Moments like these demand such strength to stay upright. An observer by nature, I often soak in what I see and process it through prose, the medium through which I’ve channeled much of my life and that which has become my saving grace so many times before. But today, words fail.
Some might say I’m feeding into a defeatist mentality. That I think it’s over. That it was all for naught. But they couldn’t be more wrong. Am I disheartened that a majority of North Carolinians chose hate and ignorance, thereby causing North Carolina to backslide into the same welter of inequity and disenfranchisement promulgated by its neighboring southern states? Undoubtedly. But am I exceptionally proud of the strides the LGBTQ-ally community made over the past year, in anticipation of Amendment One? You bet your asses.

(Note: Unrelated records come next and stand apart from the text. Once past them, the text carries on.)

(* ===== verification/StakeLedger.v ===== *)
(** The abstract staking ledger, and the compute pallet as a refinement of it.

    The abstract object knows only amounts: the stake per commitment, the
    delegated amount per delegator and commitment, the grand total and the total
    per delegator.  [astep] lists the seven ways in which amounts may move.
    [abs] reads the ledger off the storage, and every function of the pallet is
    shown to perform a sequence of abstract steps. *)
From S2P Require Import Prelude Perthings Buffers ComputeTypes ComputePools Rewards Staking.
From S2P Require Import Delegation ComputeMetrics ComputeCalls Frames.

Record Ledger := mkLedger {
  stakes : gmap CommitmentId Balance;
  delegs : gmap (AccountId * CommitmentId) Balance;
  total : Balance;
  dtotal : gmap AccountId Balance;
}.

Definition dtot (l : Ledger) (who : AccountId) : Balance := default 0 (l.(dtotal) !! who).

(** [astep exact]: with [exact] a slash of a commitment is covered by its stake;
    without, the stake is cut at zero while the total is reduced by the whole
    amount, as [decrease_committer_stake] does. *)
Inductive astep (exact : bool) : Ledger -> Ledger -> Prop :=
| a_open_stake l id amount :
    default 0 (l.(stakes) !! id) = 0 -> 0 <= amount -> l.(total) + amount <= u128_max ->
    astep exact l (mkLedger (<[id := amount]> l.(stakes)) l.(delegs) (l.(total) + amount) l.(dtotal))
| a_raise_stake l id old extra :
    l.(stakes) !! id = Some old -> 0 <= extra -> l.(total) + extra <= u128_max ->
    astep exact l (mkLedger (<[id := old + extra]> l.(stakes)) l.(delegs) (l.(total) + extra)
                     l.(dtotal))
| a_slash_stake l id old amount :
    l.(stakes) !! id = Some old -> 0 <= amount <= l.(total) -> (exact = true -> amount <= old) ->
    astep exact l (mkLedger (<[id := Z.max 0 (old - amount)]> l.(stakes)) l.(delegs)
                     (l.(total) - amount) l.(dtotal))
| a_close_stake l id old :
    l.(stakes) !! id = Some old -> old <= l.(total) ->
    astep exact l (mkLedger (<[id := 0]> l.(stakes)) l.(delegs) (l.(total) - old) l.(dtotal))
| a_open_deleg l who id amount :
    l.(delegs) !! (who, id) = None -> 0 <= amount -> l.(total) + amount <= u128_max ->
    dtot l who + amount <= u128_max ->
    astep exact l (mkLedger l.(stakes) (<[(who, id) := amount]> l.(delegs)) (l.(total) + amount)
                     (<[who := dtot l who + amount]> l.(dtotal)))
| a_slash_deleg l who id old amount :
    l.(delegs) !! (who, id) = Some old -> 0 <= amount <= old -> amount <= l.(total) ->
    amount <= dtot l who ->
    astep exact l (mkLedger l.(stakes) (<[(who, id) := old - amount]> l.(delegs))
                     (l.(total) - amount) (<[who := dtot l who - amount]> l.(dtotal)))
| a_close_deleg l who id old :
    l.(delegs) !! (who, id) = Some old -> old <= l.(total) -> old <= dtot l who ->
    astep exact l (mkLedger l.(stakes) (delete (who, id) l.(delegs)) (l.(total) - old)
                     (<[who := dtot l who - old]> l.(dtotal))).

Notation asteps exact := (rtc (astep exact)).

(** ** The invariant of the abstract ledger *)
Definition sum_stakes (l : Ledger) : Z := gsum (fun _ a => a) l.(stakes).
Definition sum_delegs (l : Ledger) : Z := gsum (fun _ a => a) l.(delegs).
Definition sum_delegs_of (l : Ledger) (who : AccountId) : Z :=
  gsum (fun k a => if k.1 =? who then a else 0) l.(delegs).

Record ledger_inv (exact : bool) (l : Ledger) : Prop := {
  inv_stakes_pos : forall id a, l.(stakes) !! id = Some a -> 0 <= a;
  inv_delegs_pos : forall k a, l.(delegs) !! k = Some a -> 0 <= a;
  inv_total_le : l.(total) <= sum_stakes l + sum_delegs l;
  inv_total_eq : exact = true -> l.(total) = sum_stakes l + sum_delegs l;
  inv_total_range : 0 <= l.(total) <= u128_max;
  inv_dtotal : forall who, dtot l who = sum_delegs_of l who;
}.

Lemma dtot_insert l l' who who' v :
  l'.(dtotal) = <[who := v]> l.(dtotal) -> dtot l' who' = if who =? who' then v else dtot l who'.
Proof.
  unfold dtot. intros ->. rewrite lookup_insert.
  destruct (Z.eqb_spec who who'); [by rewrite decide_True|by rewrite decide_False].
Qed.

Lemma insert_pos {K} `{Countable K} (m : gmap K Z) k v :
  0 <= v -> (forall k a, m !! k = Some a -> 0 <= a) ->
  forall k' a, <[k := v]> m !! k' = Some a -> 0 <= a.
Proof. intros Hv Hm k' a [[_ <-]|[_ ?]]%lookup_insert_Some; [done|by eapply Hm]. Qed.

Lemma delete_pos {K} `{Countable K} (m : gmap K Z) k :
  (forall k a, m !! k = Some a -> 0 <= a) ->
  forall k' a, delete k m !! k' = Some a -> 0 <= a.
Proof. intros Hm k' a [_ ?]%lookup_delete_Some. by eapply Hm. Qed.

Lemma sum_delegs_of_insert (m : gmap (Z * Z) Z) who id v who' :
  gsum (fun k a => if k.1 =? who' then a else 0) (<[(who, id) := v]> m) =
  gsum (fun k a => if k.1 =? who' then a else 0) m
  + (if who =? who' then v - default 0 (m !! (who, id)) else 0).
Proof.
  rewrite gsum_insert. simpl. destruct (m !! (who, id)); simpl; destruct (who =? who'); lia.
Qed.

Lemma sum_delegs_of_delete (m : gmap (Z * Z) Z) who id who' :
  gsum (fun k a => if k.1 =? who' then a else 0) (delete (who, id) m) =
  gsum (fun k a => if k.1 =? who' then a else 0) m
  - (if who =? who' then default 0 (m !! (who, id)) else 0).
Proof. rewrite gsum_delete. destruct (m !! (who, id)); simpl; destruct (who =? who'); lia. Qed.

Lemma from_option_id (o : option Z) : from_option (fun a => a) 0 o = default 0 o.
Proof. by destruct o. Qed.

Lemma astep_inv exact l l' : astep exact l l' -> ledger_inv exact l -> ledger_inv exact l'.
Proof.
  intros Hs [Hsp Hdp Hle Heq Hrg Hdt]. unfold sum_stakes, sum_delegs, sum_delegs_of in *.
  destruct Hs; simplify_eq/=; try (assert (0 <= old) by eauto); constructor; simpl;
    try (by apply insert_pos; [lia|]); try (by apply delete_pos); try done;
    try (intros who'; erewrite dtot_insert by done; unfold sum_delegs_of; simpl;
         rewrite ?sum_delegs_of_insert, ?sum_delegs_of_delete;
         specialize (Hdt who'); simplify_map_eq; case_match;
         rewrite ?Z.eqb_eq, ?Z.eqb_neq in *; simplify_eq/=;
         repeat match goal with H : _ !! _ = _ |- _ => rewrite H end; simpl; lia);
    unfold sum_stakes, sum_delegs; simpl; rewrite ?gsum_insert, ?gsum_delete, ?from_option_id;
    repeat match goal with H : _ !! _ = _ |- _ => rewrite H end; simpl; try lia;
    try (intros Hex; specialize (Heq Hex); try (assert (amount <= old) by auto); lia); eauto.
Qed.

Lemma asteps_inv exact l l' : asteps exact l l' -> ledger_inv exact l -> ledger_inv exact l'.
Proof. induction 1; eauto using astep_inv. Qed.

Lemma astep_weaken exact l l' : astep true l l' -> astep exact l l'.
Proof. destruct 1; econstructor; eauto. Qed.

Lemma asteps_weaken exact l l' : asteps true l l' -> asteps exact l l'.
Proof. induction 1; eauto using rtc_l, rtc_refl, astep_weaken. Qed.

(** ** Reading the ledger off the storage *)
Section refinement.
Context {P : Perthings} {PL : PerthingsLaws P} {C : Config} {X : Externals}.
Notation MC := (M State Error).
Implicit Types s : State.

Definition stake_amount (c : Commitment) : Balance := default 0 (st_amount <$> c.(cm_stake)).
Definition deleg_amount (d : Delegation) : Balance := d.(dl_stake).(st_amount).

Definition abs (s : State) : Ledger :=
  mkLedger (stake_amount <$> s.(commitments)) (deleg_amount <$> s.(delegations))
    s.(total_stake) s.(delegator_total).

(** The part of the typing of the storage that the refinement relies on. *)
Definition stake_ok (st : Stake) : Prop :=
  0 <= st.(st_amount) /\ 0 <= st.(st_accrued_reward) /\ 0 <= st.(st_accrued_slash).
Definition commitment_ok (c : Commitment) : Prop :=
  is_perbill c.(cm_commission) /\ from_option stake_ok True c.(cm_stake).
Definition stakes_ok (s : State) : Prop :=
  map_Forall (fun _ c => commitment_ok c) s.(commitments) /\
  map_Forall (fun _ d => stake_ok d.(dl_stake)) s.(delegations).

(** [sim exact Q m]: a successful run of [m] is a sequence of abstract steps,
    keeps the storage well typed and returns a value in [Q]. *)
Definition sim (exact : bool) {A} (Q : A -> Prop) (m : MC A) : Prop :=
  forall s a s', stakes_ok s -> m s = (Ok a, s') ->
    asteps exact (abs s) (abs s') /\ stakes_ok s' /\ Q a.

Definition any {A} (_ : A) : Prop := True.

Lemma sim_bind b {A B} (Q : A -> Prop) (R : B -> Prop) (m : MC A) (k : A -> MC B) :
  sim b Q m -> (forall a, Q a -> sim b R (k a)) -> sim b R (bind m k).
Proof.
  intros Hm Hk s r s' Hok (a & s1 & H1 & H2)%bind_ok.
  destruct (Hm s a s1 Hok H1) as (Hs1 & Hok1 & Ha).
  destruct (Hk a Ha s1 r s' Hok1 H2) as (Hs2 & Hok2 & Hr). split_and!; [by etrans|done|done].
Qed.

Lemma sim_conseq b {A} (Q R : A -> Prop) (m : MC A) :
  sim b Q m -> (forall a, Q a -> R a) -> sim b R m.
Proof. intros Hm HQR s a s' Hok H1. destruct (Hm s a s' Hok H1) as (?&?&?). eauto. Qed.

(** What the refinement can see of a state. *)
Definition core (s : State) :=
  (s.(commitments), s.(delegations), s.(total_stake), s.(delegator_total)).

Lemma core_abs s s' : core s' = core s -> abs s' = abs s.
Proof.
  unfold core, abs. intros Hc. injection Hc as H1 H2 H3 H4. by rewrite H1, H2, H3, H4.
Qed.
Lemma core_ok s s' : core s' = core s -> stakes_ok s -> stakes_ok s'.
Proof.
  unfold core, stakes_ok. intros Hc. injection Hc as Hc1 Hd _ _. by rewrite Hc1, Hd.
Qed.

Lemma sim_framed b {A} (m : MC A) : framed core m -> sim b any m.
Proof.
  intros Hf s a s' Hok H1. pose proof (Hf _ _ _ H1) as Hc.
  rewrite (core_abs _ _ Hc). split_and!; [done|by eapply core_ok|done].
Qed.

Lemma sim_ret b {A} (Q : A -> Prop) (a : A) : Q a -> sim b Q (ret a).
Proof. intros Ha s r s' Hok H1. apply ret_ok in H1 as [-> ->]. done. Qed.

Lemma sim_gets b {A} (f : State -> A) (Q : A -> Prop) :
  (forall s, stakes_ok s -> Q (f s)) -> sim b Q (gets f).
Proof. intros Hf s r s' Hok H1. apply gets_ok in H1 as [<- ->]. by split_and!; auto. Qed.

Lemma sim_ok_or b {A} (o : option A) (e : Error) (Q : A -> Prop) :
  from_option Q True o -> sim b Q (ok_or o e).
Proof. intros Ho s r s' Hok H1. apply ok_or_ok in H1 as [-> ->]. done. Qed.

Lemma sim_transaction b {A} (Q : A -> Prop) (m : MC A) : sim b Q m -> sim b Q (with_transaction m).
Proof. intros Hm s a s' Hok H1. rewrite with_transaction_ok in H1. exact (Hm s a s' Hok H1). Qed.

(** ** Writes of map entries *)
Lemma abs_write_commitment id c s :
  abs (write_commitment id (Some c) s) =
  mkLedger (<[id := stake_amount c]> (abs s).(stakes)) (abs s).(delegs) (abs s).(total)
    (abs s).(dtotal).
Proof. unfold abs, write_commitment; simpl. by rewrite fmap_insert. Qed.

Lemma abs_write_delegation who id d s :
  abs (write_delegation who id (Some d) s) =
  mkLedger (abs s).(stakes) (<[(who, id) := deleg_amount d]> (abs s).(delegs)) (abs s).(total)
    (abs s).(dtotal).
Proof. unfold abs, write_delegation; simpl. by rewrite fmap_insert. Qed.

Lemma abs_delete_delegation who id s :
  abs (write_delegation who id None s) =
  mkLedger (abs s).(stakes) (delete (who, id) (abs s).(delegs)) (abs s).(total) (abs s).(dtotal).
Proof. unfold abs, write_delegation; simpl. by rewrite fmap_delete. Qed.

Lemma abs_same_commitment id c c' s :
  s.(commitments) !! id = Some c -> stake_amount c' = stake_amount c ->
  abs (write_commitment id (Some c') s) = abs s.
Proof.
  intros Hc Ha. rewrite abs_write_commitment. unfold abs; simpl. f_equal.
  rewrite insert_id; [done|]. by rewrite lookup_fmap, Hc, Ha.
Qed.

Lemma abs_same_delegation who id d d' s :
  s.(delegations) !! (who, id) = Some d -> deleg_amount d' = deleg_amount d ->
  abs (write_delegation who id (Some d') s) = abs s.
Proof.
  intros Hd Ha. rewrite abs_write_delegation. unfold abs; simpl. f_equal.
  rewrite insert_id; [done|]. by rewrite lookup_fmap, Hd, Ha.
Qed.

Lemma stakes_ok_commitment id c s :
  stakes_ok s -> commitment_ok c -> stakes_ok (write_commitment id (Some c) s).
Proof. intros [? ?] ?. split; simpl; [by apply map_Forall_insert_2|done]. Qed.

Lemma stakes_ok_delegation who id d s :
  stakes_ok s -> stake_ok d.(dl_stake) -> stakes_ok (write_delegation who id (Some d) s).
Proof. intros [? ?] ?. split; simpl; [done|by apply map_Forall_insert_2]. Qed.

Lemma stakes_ok_delete who id s : stakes_ok s -> stakes_ok (write_delegation who id None s).
Proof. intros [? ?]. split; simpl; [done|by apply map_Forall_delete]. Qed.

Lemma stakes_ok_lookup_c s id c : stakes_ok s -> s.(commitments) !! id = Some c -> commitment_ok c.
Proof. intros [Hc _] ?. by eapply Hc. Qed.
Lemma stakes_ok_lookup_d s k d : stakes_ok s -> s.(delegations) !! k = Some d -> stake_ok d.(dl_stake).
Proof. intros [_ Hd] ?. by eapply Hd. Qed.
End refinement.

For the better part of a year, many of us have been fighting the fight: handing out buttons and posting signs in our yards; making convoys to voting stations and participating in phone banks; educating those who didn’t understand the amendment’s wide-reaching implications and bolstering those who did to keep on trucking; planning festival events and organizational activities to showcase the Triangle’s diversity in the hopes of demonstrating how problematic this sort of institutionalized bigotry is and how many it will affect; marching to make a difference and making our presence known. Coming together for a common goal; making a difference when we could’ve easily thrown up our hands and embraced apathy. We’ve made an impact. We’ve grown, we’ve cried, we’ve driven ourselves to the brink.
And sometimes we lose. But Amendment One will not stand the test of time. It will be relegated to the proverbial dustbin with other similarly authored legislation—of the same ilk that once barred other minorities from sharing basic civil rights. It will instantaneously become a horrendous blight on North Carolina’s constitution, and will be an embarrassment for future legislators to repeal. It will undermine North Carolina’s vitality. Businesses will hemorrhage employees who no longer receive benefits for their children or their partners. Everyone will know someone affected. No citizen will be spared. Amendment One is a vector of a legislative epidemic.
Hateful people will always exist. But they won’t always wield majority rule. The issues that concerned generations before mine are disturbingly laughable to us today. What today’s young people care about is making a life for themselves—and doing so together, regardless of our abilities, ethnicities, or gender identities. We realize that the religious right’s latest buffeting will be the last significant wave we will have to endure—that those of us fighting for equality have droves of advocates joining us in solidarity.
We’re all part of a quilt that’s been tattered by hate, bigotry, and ignorance. But it’s slowly being patched together through proactive activism and genuine respect. Because somewhere in the madness, we realize that our respective futures hang by threads. But if they’re sewn together, our bond will never unravel.
And our success will blanket the nation.